Verification: Single forward pass verifies all speculative tokens.

2. EAGLE: Draft with Hidden States

Use hidden states, not tokens, for drafting:

class EAGLEDraft:
    """
    Draft using feature-level prediction.
    """
    def draft(self, hidden_states, num_tokens):
        drafts = []

        h = hidden_states
        for _ in range(num_tokens):
            # Predict next hidden state
            h_next = self.feature_predictor(h)

            # Decode to token
            logits = self.lm_head(h_next)
            token = logits.argmax(-1)

            drafts.append(token)
            h = h_next

        return drafts

Advantage: Captures more information than token-level drafting.

3. Lookahead Decoding

Speculate using n-gram patterns from the input:

def lookahead_decode(model, prompt, n=5):
    """
    Use n-grams from prompt to speculate future tokens.
    """
    # Build n-gram table from prompt
    ngrams = extract_ngrams(prompt, n)

    tokens = prompt
    while not done:
        # Get current n-gram
        current_ngram = tuple(tokens[-n:])

        if current_ngram in ngrams:
            # Speculate based on seen pattern
            speculation = ngrams[current_ngram]
            # Verify with single forward pass
            verified = verify(model, tokens, speculation)
            tokens.extend(verified)
        else:
            # Standard decoding
            next_token = model.decode_one(tokens)
            tokens.append(next_token)

    return tokens

26.6 Batch Scheduling Strategies

The Batching Paradox

Batching improves throughput but hurts latency—a counter-intuitive tradeoff that catches many engineers.

Why it’s counter-intuitive: Bigger batches amortize overhead and improve GPU utilization. More throughput should mean faster responses, right?

Why it hurts latency: A request that arrives while a large batch is processing must wait. If you’re the last request added to a batch of 64, you wait for 63 other requests to complete before seeing your first token.

The hidden variable: Throughput optimization assumes latency tolerance. Interactive applications don’t have it.

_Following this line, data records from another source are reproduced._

(** * file-migrator: version naming, file emission and the command surface

    A shallow embedding of [migrator.go] and [command.go].  Go strings are
    byte strings ([string]); Go's [int], [uint] and [uint64] are integers in
    [Z] with the 64-bit wrap-around written out; a Go [(T, error)] result is a
    [result T].  The operating system, [path/filepath], [time] and the
    migration engine are collaborators of the package: they are the fields of
    the [Runtime] class and of the [Migrate] record, and every function that
    uses them takes the file system state or the clock reading explicitly. *)

From Stdlib Require Import ZArith Lia Ascii String.
From stdpp Require Import base strings list gmap sorting.

Local Open Scope Z_scope.

(** ** Errors and results *)

(** The two ways [strconv.ParseUint] fails ([strconv.ErrSyntax],
    [strconv.ErrRange]). *)
Inductive numErr : Type := ErrSyntax | ErrRange.

(** Go [error] values met by the package.  [errorsNew text] is a value made
    by [errors.New] (or any other error of a collaborator, known by its
    text); [ErrNoChange] is the sentinel [migrate.ErrNoChange], which the
    handlers compare by identity. *)
Inductive error : Type :=
| errInvalidSequenceWidth
| errIncompatibleSeqAndFormat
| errMalformedFilename (filename : string)
| errSeqTooLarge (version : string) (seqDigits : Z)
| errDuplicateVersion (version : string)
| NumError (Func Num : string) (Err : numErr)
| ErrNoChange
| errorsNew (text : string).

Global Instance numErr_eq_dec : EqDecision numErr.
Proof. solve_decision. Defined.

Global Instance error_eq_dec : EqDecision error.
Proof. solve_decision. Defined.

Inductive result (A : Type) : Type :=
| Ok (a : A)
| Err (e : error).
Global Arguments Ok {A} a.
Global Arguments Err {A} e.

Global Instance result_ret : MRet result := λ A a, Ok a.
Global Instance result_bind : MBind result := λ A B f r,
  match r with Ok a => f a | Err e => Err e end.

Definition is_Err {A} (r : result A) : Prop :=
  match r with Ok _ => False | Err _ => True end.

(** ** Integer types *)

Definition maxUint64 : Z := 2 ^ 64 - 1.

(** Arithmetic on [uint64] is modulo [2^64]. *)
Definition wrap_uint64 (n : Z) : Z := n mod 2 ^ 64.

(** The conversion [int(n)] of a [uint64] on a 64-bit platform: the same 64
    bits read as a two's complement number. *)
Definition int_of_uint64 (n : Z) : Z :=
  if decide (n < 2 ^ 63) then n else n - 2 ^ 64.

(** ** [strings] *)

(** [strings.Index(s, substr)]: the index of the first instance of [substr]
    in [s], or [-1]. *)
Definition strings_Index (s substr : string) : Z :=
  match String.index 0 substr s with
  | Some i => Z.of_nat i
  | None => -1
  end.

(** [strings.TrimPrefix(s, prefix)]. *)
Definition strings_TrimPrefix (s prefix : string) : string :=
  if String.prefix prefix s
  then String.substring (String.length prefix)
         (String.length s - String.length prefix) s
  else s.

(** The slice expression [s[lo:hi]] for [0 <= lo <= hi <= len(s)]. *)
Definition slice (s : string) (lo hi : Z) : string :=
  String.substring (Z.to_nat lo) (Z.to_nat (hi - lo)) s.

Definition len (s : string) : Z := Z.of_nat (String.length s).

(** [strings.Repeat(String c "", n)]. *)
Fixpoint repeat_byte (c : ascii) (n : nat) : string :=
  match n with
  | O => EmptyString
  | S n' => String c (repeat_byte c n')
  end.

(** ** [strconv] *)

Definition byte_val (c : ascii) : Z := Z.of_N (N_of_ascii c).

Definition is_digit (c : ascii) : bool :=
  (48 <=? byte_val c) && (byte_val c <=? 57).

(** The loop of [strconv.ParseUint(s, 10, 64)] over the bytes of [s], with
    the accumulator [n]: a byte that is not a decimal digit is a syntax
    error; [n >= cutoff] (so that [n*10] overflows) or a wrapped sum is a
    range error.  [s0] is the whole argument, kept for the error value. *)
Fixpoint ParseUint_loop (s0 : string) (s : string) (n : Z) : result Z :=
  match s with
  | EmptyString => Ok n
  | String c s' =>
      if is_digit c then
        let d := byte_val c - 48 in
        if decide (maxUint64 / 10 + 1 <= n) then Err (NumError "ParseUint" s0 ErrRange)
        else
          let n := n * 10 in
          let n1 := wrap_uint64 (n + d) in
          if decide (n1 < n ∨ maxUint64 < n1) then Err (NumError "ParseUint" s0 ErrRange)
          else ParseUint_loop s0 s' n1
      else Err (NumError "ParseUint" s0 ErrSyntax)
  end.

(** [strconv.ParseUint(s, 10, 64)]. *)
Definition strconv_ParseUint (s : string) : result Z :=
  match s with
  | EmptyString => Err (NumError "ParseUint" s ErrSyntax)
  | _ => ParseUint_loop s s 0
  end.

Definition digit_char (d : Z) : ascii := ascii_of_N (Z.to_N (48 + d)).

(** The digit loop of [strconv.FormatUint(u, 10)]: the last digit is written
    first, in front of what is already there, until the quotient is zero. *)
Fixpoint formatBits (fuel : nat) (u : Z) (acc : string) : string :=
  match fuel with
  | O => acc
  | S fuel' =>
      let acc' := String (digit_char (u mod 10)) acc in
      if decide (u / 10 = 0) then acc' else formatBits fuel' (u / 10) acc'
  end.

(** [strconv.FormatUint(u, 10)] for [0 <= u]. *)
Definition strconv_FormatUint (u : Z) : string :=
  formatBits (S (Z.to_nat (Z.log2 u))) u EmptyString.

(** [strconv.FormatInt(i, 10)]. *)
Definition strconv_FormatInt (i : Z) : string :=
  if decide (i < 0) then String "-" (strconv_FormatUint (- i))
  else strconv_FormatUint i.

(** ** [fmt] *)

(** [fmt]'s bound on a width taken from an argument: a larger magnitude is
    refused. *)
Definition tooLarge (x : Z) : bool := (1000000 <? x) || (x <? -1000000).

(** [fmt.Sprintf("%0[2]*[1]d", nextSeq, seqDigits)] for a [uint64] first
    argument: the width is the second argument.  A width that is
    [tooLarge] is reported in the output as [%!(BADWIDTH)] and no padding is
    done; a negative width pads with spaces on the right; otherwise the
    digits are padded with zeros on the left up to the width. *)
Definition Sprintf_seq (nextSeq seqDigits : Z) : string :=
  let digits := strconv_FormatUint nextSeq in
  if tooLarge seqDigits then "%!(BADWIDTH)" +:+ digits
  else if decide (seqDigits < 0)
  then digits +:+ repeat_byte " " (Z.to_nat (- seqDigits - len digits))
  else repeat_byte "0" (Z.to_nat (seqDigits - len digits)) +:+ digits.

(** The text of a [%d] verb applied to an [int]. *)
Definition fmt_d (i : Z) : string := strconv_FormatInt i.

(** ** The collaborators: file system, paths and time *)

(** What the package takes from the operating system and from the standard
    library packages [path/filepath], [os], [time] and [strconv].  [FS] is
    the state of the file system; [Time] is a clock reading and
    [time_In t loc] is [t.In(loc)]. *)
Class Runtime : Type := {
  FS : Type;
  filepath_Join : string → string → string;
  filepath_Base : string → string;
  filepath_Glob : FS → string → result (list string);
  os_WriteFile : FS → string → string → FS * option error;
  Time : Type;
  Location : Type;
  time_Local : Location;
  time_LoadLocation : string → result Location;
  time_In : Time → Location → Time;
  time_Format : Time → string → string;
  time_Unix : Time → Z;
  time_UnixNano : Time → Z;
  strconv_Quote : string → string;
}.

(** ** The collaborators: loggers, the engine, the migrate function *)

(** A value of the interface type [Logger].  [defaultLogger] is the
    package's own; every other implementation is known by a name. *)
Inductive Logger : Type :=
| defaultLogger
| userLogger (name : string).

(** An argument of a variadic logging call. *)
Inductive value : Type :=
| VNil
| VString (s : string)
| VUint (n : Z)
| VError (e : error).

(** The calls the engine [*migrate.Migrate] receives. *)
Inductive engineCall : Type :=
| CallUp
| CallDown
| CallSteps (n : Z)
| CallDrop
| CallForce (version : Z)
| CallMigrate (version : Z)
| CallClose.

(** What a run does to the outside, in order: the calls on a [Logger], the
    lines printed on the standard output, the settings and calls of the
    engine.  File writes are in the file system state. *)
Inductive event : Type :=
| LogPrintf (l : Logger) (format : string) (v : list value)
| LogSetVerbose (l : Logger) (b : bool)
| LogInfo (l : Logger) (msg : string) (keyAndValues : list value)
| LogError (l : Logger) (msg : string) (keyAndValues : list value)
| LogFatal (l : Logger) (msg : string) (keyAndValues : list value)
| Println (line : string)
| SetPrefetchMigrations (n : Z)
| SetLockTimeout (seconds : Z)
| Engine (c : engineCall).

(** The engine [*migrate.Migrate]: the exported fields the package reads and
    writes, and what each of its methods answers.  [Log] is an interface
    field and may be nil. *)
Record Migrate : Type := {
  Log : option Logger;
  migrate_Up : option error;
  migrate_Down : option error;
  migrate_Steps : Z → option error;
  migrate_Drop : option error;
  migrate_Force : Z → option error;
  migrate_Migrate : Z → option error;
  migrate_Close : option error * option error;
}.

(** [*result.MigrateSQLResult], seen through its three methods.  [Up] and
    [Down] are Go maps from a table name to its statements; they are listed
    here in the order in which the [range] loops of [MakeMigrate] visit
    them. *)
Record MigrateSQLResult : Type := {
  Empty : bool;
  Up : list (string * list string);
  Down : list (string * list string);
}.

(** [migrateFunc] is a function without arguments: it is known by what it
    returns, a result that is not nil or an error. *)
Record Migrator : Type := {
  migrate : Migrate;
  migrationsFilePath : string;
  migrateFunc : result MigrateSQLResult;
  logger : Logger;
}.

(** ** migrator.go *)

Definition defaultTimeFormat : string := "20060102150405".

(** The line feed. *)
Definition LF : string := String (ascii_of_N 10) EmptyString.

(** [err.Error()]. *)
Definition Error `{R : Runtime} (err : error) : string :=
  match err with
  | errInvalidSequenceWidth => "digits must be positive"
  | errIncompatibleSeqAndFormat => "the seq and format options are mutually exclusive"
  | errMalformedFilename filename => "malformed migration filename: " +:+ filename
  | errSeqTooLarge version seqDigits =>
      "next sequence number " +:+ version +:+ " too large. At most "
        +:+ fmt_d seqDigits +:+ " digits are allowed"
  | errDuplicateVersion version => "duplicate migration version: " +:+ version
  | NumError Func Num e =>
      "strconv." +:+ Func +:+ ": parsing " +:+ strconv_Quote Num +:+ ": "
        +:+ match e with
            | ErrSyntax => "invalid syntax"
            | ErrRange => "value out of range"
            end
  | ErrNoChange => "no change"
  | errorsNew text => text
  end.

(** [New(driver, databaseName, migrationsFilePath, migrateFunc)]; [instance]
    is what [migrate.NewWithDatabaseInstance] returns. *)
Definition New (instance : result Migrate) (migrationsFilePath : string)
    (migrateFunc : result MigrateSQLResult) : result Migrator :=
  m ← instance;
  Ok {| migrate := m;
        migrationsFilePath := migrationsFilePath;
        migrateFunc := migrateFunc;
        logger := defaultLogger |}.

(** [m.SetLogger(logger)]. *)
Definition SetLogger (m : Migrator) (logger : Logger) : Migrator :=
  {| migrate := {| Log := Some logger;
                   migrate_Up := migrate_Up (migrate m);
                   migrate_Down := migrate_Down (migrate m);
                   migrate_Steps := migrate_Steps (migrate m);
                   migrate_Drop := migrate_Drop (migrate m);
                   migrate_Force := migrate_Force (migrate m);
                   migrate_Migrate := migrate_Migrate (migrate m);
                   migrate_Close := migrate_Close (migrate m) |};
     migrationsFilePath := migrationsFilePath m;
     migrateFunc := migrateFunc m;
     logger := logger |}.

This is why production systems need priority scheduling—not all requests can tolerate the latching delay that maximizes throughput.

26.6.1 Priority-Based Scheduling

Not all requests are equal:

class PriorityScheduler:
    def __init__(self):
        self.queues = {
            'realtime': deque(),   # Interactive chat
            'standard': deque(),   # API requests
            'batch': deque()       # Background jobs
        }
        self.weights = {'realtime': 10, 'standard': 5, 'batch': 1}

    def select_batch(self, max_tokens):
        """
        Weighted fair scheduling across priority classes.
        """
        batch = []
        tokens_used = 0

        # Round-robin with weights
        for priority in ['realtime', 'standard', 'batch']:
            weight = self.weights[priority]
            queue = self.queues[priority]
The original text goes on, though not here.